Dataset entries
Segment Open

Lemma put_etag_follows key data m s s' r : not_a_manifest mkey key ->
  os_put_with_etag (os_uri_for_key s key) data m s = (s', r) -> follows [] s s'.
Proof.
  intros Hk Hp. apply put_etag_put in Hp as [->|Hp]; [apply follows_refl|by eapply put_follows].
Qed.

Lemma merge_from_store q s : snd (fst (OrchestratorQueue_merge_from_bucket (q, s))) = s.
Proof.
  unfold OrchestratorQueue_merge_from_bucket, read_queue. destruct (queue_uri s _ _ _) as [uri|]; [|done].
  pose proof (get_etag_reads uri None s) as Hr. destruct (os_get_with_etag uri None s) as [s1 [[[b|] e]|e]]; cbn in Hr; subst s1;
    [|done|done]. by destruct (decode_queue b e).
Qed.

Lemma flush_follows force now1 now2 q s qs r : OrchestratorQueue_flush force now1 now2 (q, s) = (qs, r) ->
  follows [] s (snd qs).
Proof.
  unfold OrchestratorQueue_flush. destruct (flush_begin q force now1) as [[[q1 body] im]|]; [|intros [= <- _]; apply follows_refl].
  destruct (queue_uri s _ _ _) as [uri|] eqn:Eu; [|intros [= <- _]; apply follows_refl].
  unfold queue_uri in Eu. apply bind_Ok in Eu as (key & Hk%mkey_queue & [= <-]).
  destruct (os_put_with_etag _ body _ s) as [s1 [e|e]] eqn:Ep.
  { intros [= <- _]. by eapply put_etag_follows. }
  destruct e; try (intros [= <- _]; by eapply put_etag_follows).
  apply put_etag_conflict in Ep as [-> _]. pose proof (merge_from_store q1 s) as Hm.
  destruct (OrchestratorQueue_merge_from_bucket (q1, s)) as [[q2 s2] [u|e]]; cbn in Hm; subst s2;
    [|intros [= <- _]; apply follows_refl].
  destruct (os_put_with_etag _ _ _ s) as [s3 [e|e]] eqn:Ep; intros [= <- _]; by eapply put_etag_follows.
Qed.

Lemma turn_follows now1 now2 q s qs r : OrchestratorQueue_flush_loop_turn now1 now2 (q, s) = (qs, r) ->
  follows [] s (snd qs).
Proof.
  unfold OrchestratorQueue_flush_loop_turn. destruct (flush_loop_should_flush q); [|intros [= <- _]; apply follows_refl].
  destruct (OrchestratorQueue_flush false now1 now2 (q, s)) as [qs' [b|e]] eqn:E; apply flush_follows in E; by intros [= <- _].
Qed.

Lemma acts_sleep : acts [] [] (sleep env flusher).
Proof.
  intros m m' a. unfold sleep. destruct (flusher _) as [[now1 now2]|].
  - destruct (OrchestratorQueue_flush_loop_turn _ _ _) as [[q s'] r] eqn:E. intros [= <- _]. apply turn_follows in E. cbn in E.
    split; cbn; [|by rewrite app_nil_r|done]. apply (follows_trans [] [] _ (env (mg_readings m) (mg_store m))); auto.
  - intros [= <- _]. split; cbn; [apply env_follows|by rewrite app_nil_r|done].
Qed.

Hint Resolve acts_ret acts_lift acts_get acts_clock acts_queue acts_resolve acts_note acts_pick acts_release acts_sleep : emission.

(** *** Grants *)

Lemma acts_now clock : acts [] [] (unix_now clock).
Proof. apply acts_bind0; auto with emission. Qed.

Lemma acts_uri key : acts [] [] (bucket_do (uri_of key)).
Proof. apply acts_reads, reads_uri. Qed.
(* ===== verification/ComputeUnits.v ===== *)
(** * Expected work of a graph ([teuton_validator/compute_units.py])

    Shape inference over the IR and the number of elementary operations of each
    op, from which the compute units credited for a job are derived. *)

From Stdlib Require Import ZArith Lia ZifyBool Ascii.
From stdpp Require Import base strings list.
From S2P Require Import Prelude PyFloat FloatExact PyVal Json Codec Protocol ProtocolFacts Ir.

Open Scope Z_scope.

(** ** Python sequences *)

(** [len(l)]. *)
Definition zlen {A} (l : list A) : Z := Z.of_nat (length l).

(** The position an index names, negative ones counting from the end. *)
Definition py_pos {A} (l : list A) (i : Z) : option nat :=
  let j := if i <? 0 then i + zlen l else i in
  if (0 <=? j) && (j <? zlen l) then Some (Z.to_nat j) else None.

(** [l[i]]. *)
Definition py_at {A} (l : list A) (i : Z) : result A :=
  of_option (IndexError "index out of range") (p ← py_pos l i; l !! p).

(** [l[i] = v]. *)
Definition py_set {A} (l : list A) (i : Z) (v : A) : result (list A) :=
  match py_pos l i with
  | Some p => Ok (<[p := v]> l)
  | None => Err (IndexError "list assignment index out of range")
  end.

(** [l.insert(i, v)]: positions outside the list are clamped. *)
Definition py_insert {A} (l : list A) (i : Z) (v : A) : list A :=
  let j := if i <? 0 then Z.max 0 (i + zlen l) else Z.min i (zlen l) in
  take (Z.to_nat j) l ++ v :: drop (Z.to_nat j) l.

(** [l[:-n]]. *)
Definition drop_end {A} (n : nat) (l : list A) : list A := take (length l - n) l.

Definition str_in (s : string) (l : list string) : bool := existsb (String.eqb s) l.

(** The characters of an ASCII text, as one-character texts. *)
Fixpoint chars (s : string) : list string :=
  match s with EmptyString => [] | String c s' => String c EmptyString :: chars s' end.

(** ** Constants and shapes *)

Definition OPS_PER_CU : float := float_of_Z 1000000.
Definition MIN_CU : float := flit 1 (-6).

Record TensorInfo := mkInfo { ti_shape : list Z; ti_dtype : string }.

(** [TensorInfo(())]. *)
Definition scalar_info : TensorInfo := mkInfo [] "float32".

Definition dim (value : Z) : Z := Z.max 1 value.

Definition numel (shape : list Z) : Z := fold_left (fun total d => total * dim d) shape 1.

Definition normalize_dim (d rank : Z) : Z :=
  if rank <=? 0 then 0 else if d <? 0 then d + rank else d.

Definition broadcast_two (a b : list Z) : list Z :=
  let at_end (l : list Z) i := nth i (rev l) 1 in
  rev (map (fun i => Z.max (dim (at_end a i)) (dim (at_end b i)))
         (seq 0 (Nat.max (length a) (length b)))).

Definition broadcast_all (shapes : list (list Z)) : list Z := fold_left broadcast_two shapes [].

Definition matmul_shape (a b : list Z) : result (list Z) :=
  if (zlen a =? 1) && (zlen b =? 1) then Ok []
  else if zlen a =? 1 then
    n ← py_at b (-1); Ok (broadcast_two [] (drop_end 2 b) ++ [n])
  else if zlen b =? 1 then
    m ← py_at a (-2); Ok (broadcast_two (drop_end 2 a) [] ++ [m])
  else
    m ← py_at a (-2);
    n ← py_at b (-1);
    Ok (broadcast_two (drop_end 2 a) (drop_end 2 b) ++ [m; n]).

(** [x * z] for a float and an integer. *)
Definition fmul_int (x : float) (z : Z) : result float := y ← float_of_int z; Ok (fmul x y).

(** [x * z1 * z2 ...], from the left. *)
Fixpoint fmul_ints (x : float) (zs : list Z) : result float :=
  match zs with
  | [] => Ok x
  | z :: zs' => y ← fmul_int x z; fmul_ints y zs'
  end.

Definition ftwo : float := float_of_Z 2.

(** [_dim(l[0] if l else 1)]. *)
Definition first_dim (l : list Z) : Z := dim (match l with x :: _ => x | [] => 1 end).

Definition matmul_ops (a b : list Z) : result float :=
  if (zlen a =? 1) && (zlen b =? 1) then fmul_ints ftwo [first_dim a]
  else if zlen a =? 1 then
    let batch := numel (drop_end 2 b) in
    n ← py_at b (-1);
    fmul_ints ftwo [batch; first_dim a; dim n]
  else if zlen b =? 1 then
    let batch := numel (drop_end 2 a) in
    m ← py_at a (-2);
    fmul_ints ftwo [batch; dim m; first_dim b]
  else
    let batch_shape := broadcast_two (drop_end 2 a) (drop_end 2 b) in
    m ← py_at a (-2);
    k ← py_at a (-1);
    n ← py_at b (-1);
    fmul_ints ftwo [numel batch_shape; dim m; dim k; dim n].

Definition reduce_shape (shape : list Z) (d : pyval) (keepdim : bool) : result (list Z) :=
  match d with
  | PNone => Ok (if keepdim then map (fun _ => 1) shape else [])
  | _ =>
      dims ← match d with PList l => mapR py_int l | _ => z ← py_int d; Ok [z] end;
      let dims := map (fun x => normalize_dim x (zlen shape)) dims in
      Ok (concat (imap (fun i size =>
        if existsb (Z.eqb (Z.of_nat i)) dims then (if keepdim then [1] else []) else [size]) shape))
  end.

(** The labels of an equation: of both operands and of the output. *)
Definition einsum_labels (equation : string) : result (option (list string * list string * list string)) :=
  if negb (str_forallb is_ascii equation) then Err Unmodelled
  else Ok (match split_once "->" equation with
           | None => None
           | Some (lhs, out_labels) =>
               match split_once "," lhs with
               | None => None
               | Some (a_labels, b_labels) => Some (chars a_labels, chars b_labels, chars out_labels)
               end
           end).

Definition einsum_sizes (a_labels b_labels : list string) (a b : list Z) : dict Z :=
  let sizes := fold_left (fun s p => dict_set p.1 (dim p.2) s) (zip a_labels a) [] in
  fold_left (fun s p => dict_set p.1 (Z.max (default 1 (dict_get p.1 s)) (dim p.2)) s) (zip b_labels b) sizes.

Definition einsum_shape (equation : string) (a b : list Z) : result (list Z) :=
  labels ← einsum_labels equation;
  match labels with
  | None => Ok []
  | Some (a_labels, b_labels, out_labels) =>
      let sizes := einsum_sizes a_labels b_labels a b in
      Ok (map (fun l => default 1 (dict_get l sizes)) out_labels)
  end.

Definition einsum_contracted (a_labels b_labels out_labels : list string) : list string :=
  filter (fun l => str_in l b_labels && negb (str_in l out_labels) = true) (remove_dups a_labels).

(** The number is an integer when the equation does not parse. *)
Definition einsum_ops (equation : string) (a b out : list Z) : result pyval :=
  labels ← einsum_labels equation;
  match labels with
  | None => Ok (PInt (Z.max (Z.max (numel a) (numel b)) (numel out)))
  | Some (a_labels, b_labels, out_labels) =>
      let sizes := einsum_sizes a_labels b_labels a b in
      factors ← mapR (fun l => of_option (KeyError l) (dict_get l sizes))
                  (einsum_contracted a_labels b_labels out_labels);
      let contract_size := fold_left Z.mul factors 1 in
      x ← fmul_ints ftwo [numel out; contract_size];
      Ok (PFloat x)
  end.

(** ** Inference *)

Definition info_for_ref (r : ref) (inputs : dict TensorInfo) (op_infos : list (list TensorInfo))
    : result TensorInfo :=
  match get r "kind" with
  | PStr kind =>
      if String.eqb kind "input" then
        name ← py_str (get r "name");
        Ok (default scalar_info (dict_get name inputs))
      else if String.eqb kind "op" then
        op_id ← int_or r "id" 0;
        idx ← int_or r "idx" 0;
        if (0 <=? op_id) && (op_id <? zlen op_infos) then
          infos ← py_at op_infos op_id;
          if (0 <=? idx) && (idx <? zlen infos) then py_at infos idx else Ok scalar_info
        else Ok scalar_info
      else if String.eqb kind "const_blob" then
        shape ← ints_of (get_or r "shape" (PList []));
        dtype ← py_str (get_or r "dtype" (PStr "float32"));
        Ok (mkInfo shape dtype)
      else Ok scalar_info
  | PList _ | PDict _ => Err (TypeError "unhashable type")
  | _ => Ok scalar_info
  end.

(** [shapes[0] if shapes else ()]. *)
Definition first_shape (shapes : list (list Z)) : list Z := match shapes with s :: _ => s | [] => [] end.

Definition nonempty {A} (l : list A) : bool := match l with [] => false | _ => true end.

(** [tuple(int(x) for x in op.kwargs.get("shape", ()))]. *)
Definition kw_shape (kw : dict pyval) : result (list Z) := ints_of (get_or kw "shape" (PList [])).

Definition kw_dtype (kw : dict pyval) (dflt : string) : result string := py_str (get_or kw "dtype" (PStr dflt)).

(** [int(v)] unless [v] is a dictionary. *)
Definition int_or_ref (v : pyval) (dflt : Z) : result Z :=
  match v with PDict _ => Ok dflt | _ => py_int v end.

Definition broadcasting_ops : list string := ["add"; "sub"; "mul"; "div"; "pow"; "gt"; "lt"; "ge"; "le"; "eq"].
Definition elementwise_ops : list string :=
  ["neg"; "exp"; "log"; "sqrt"; "abs"; "round"; "relu"; "gelu"; "silu"; "sin"; "cos"; "sigmoid"; "tanh";
   "identity"; "sign"; "clamp"; "cast"; "tril"; "triu"; "dequantize_int8_per_channel"].

(** The second dimension from the end and the last one, for [qr]. *)
Definition qr_m (shape : list Z) : result Z :=
  if 2 <=? zlen shape then m ← py_at shape (-2); Ok (dim m) else Ok (numel shape).
Definition qr_n (shape : list Z) : result Z :=
  if nonempty shape then n ← py_at shape (-1); Ok (dim n) else Ok 1.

Segment Closed

_WORK REQUIRED_: Copy out only the lines running from the beginning of the data to the line with "<- _]. by eapply", both ends included.

_ANSWER TO THIS TASK_:
Lemma put_etag_follows key data m s s' r : not_a_manifest mkey key ->
  os_put_with_etag (os_uri_for_key s key) data m s = (s', r) -> follows [] s s'.
Proof.
  intros Hk Hp. apply put_etag_put in Hp as [->|Hp]; [apply follows_refl|by eapply put_follows].
Qed.

Lemma merge_from_store q s : snd (fst (OrchestratorQueue_merge_from_bucket (q, s))) = s.
Proof.
  unfold OrchestratorQueue_merge_from_bucket, read_queue. destruct (queue_uri s _ _ _) as [uri|]; [|done].
  pose proof (get_etag_reads uri None s) as Hr. destruct (os_get_with_etag uri None s) as [s1 [[[b|] e]|e]]; cbn in Hr; subst s1;
    [|done|done]. by destruct (decode_queue b e).
Qed.

Lemma flush_follows force now1 now2 q s qs r : OrchestratorQueue_flush force now1 now2 (q, s) = (qs, r) ->
  follows [] s (snd qs).
Proof.
  unfold OrchestratorQueue_flush. destruct (flush_begin q force now1) as [[[q1 body] im]|]; [|intros [= <- _]; apply follows_refl].
  destruct (queue_uri s _ _ _) as [uri|] eqn:Eu; [|intros [= <- _]; apply follows_refl].
  unfold queue_uri in Eu. apply bind_Ok in Eu as (key & Hk%mkey_queue & [= <-]).
  destruct (os_put_with_etag _ body _ s) as [s1 [e|e]] eqn:Ep.
  { intros [= <- _]. by eapply put_etag_follows. }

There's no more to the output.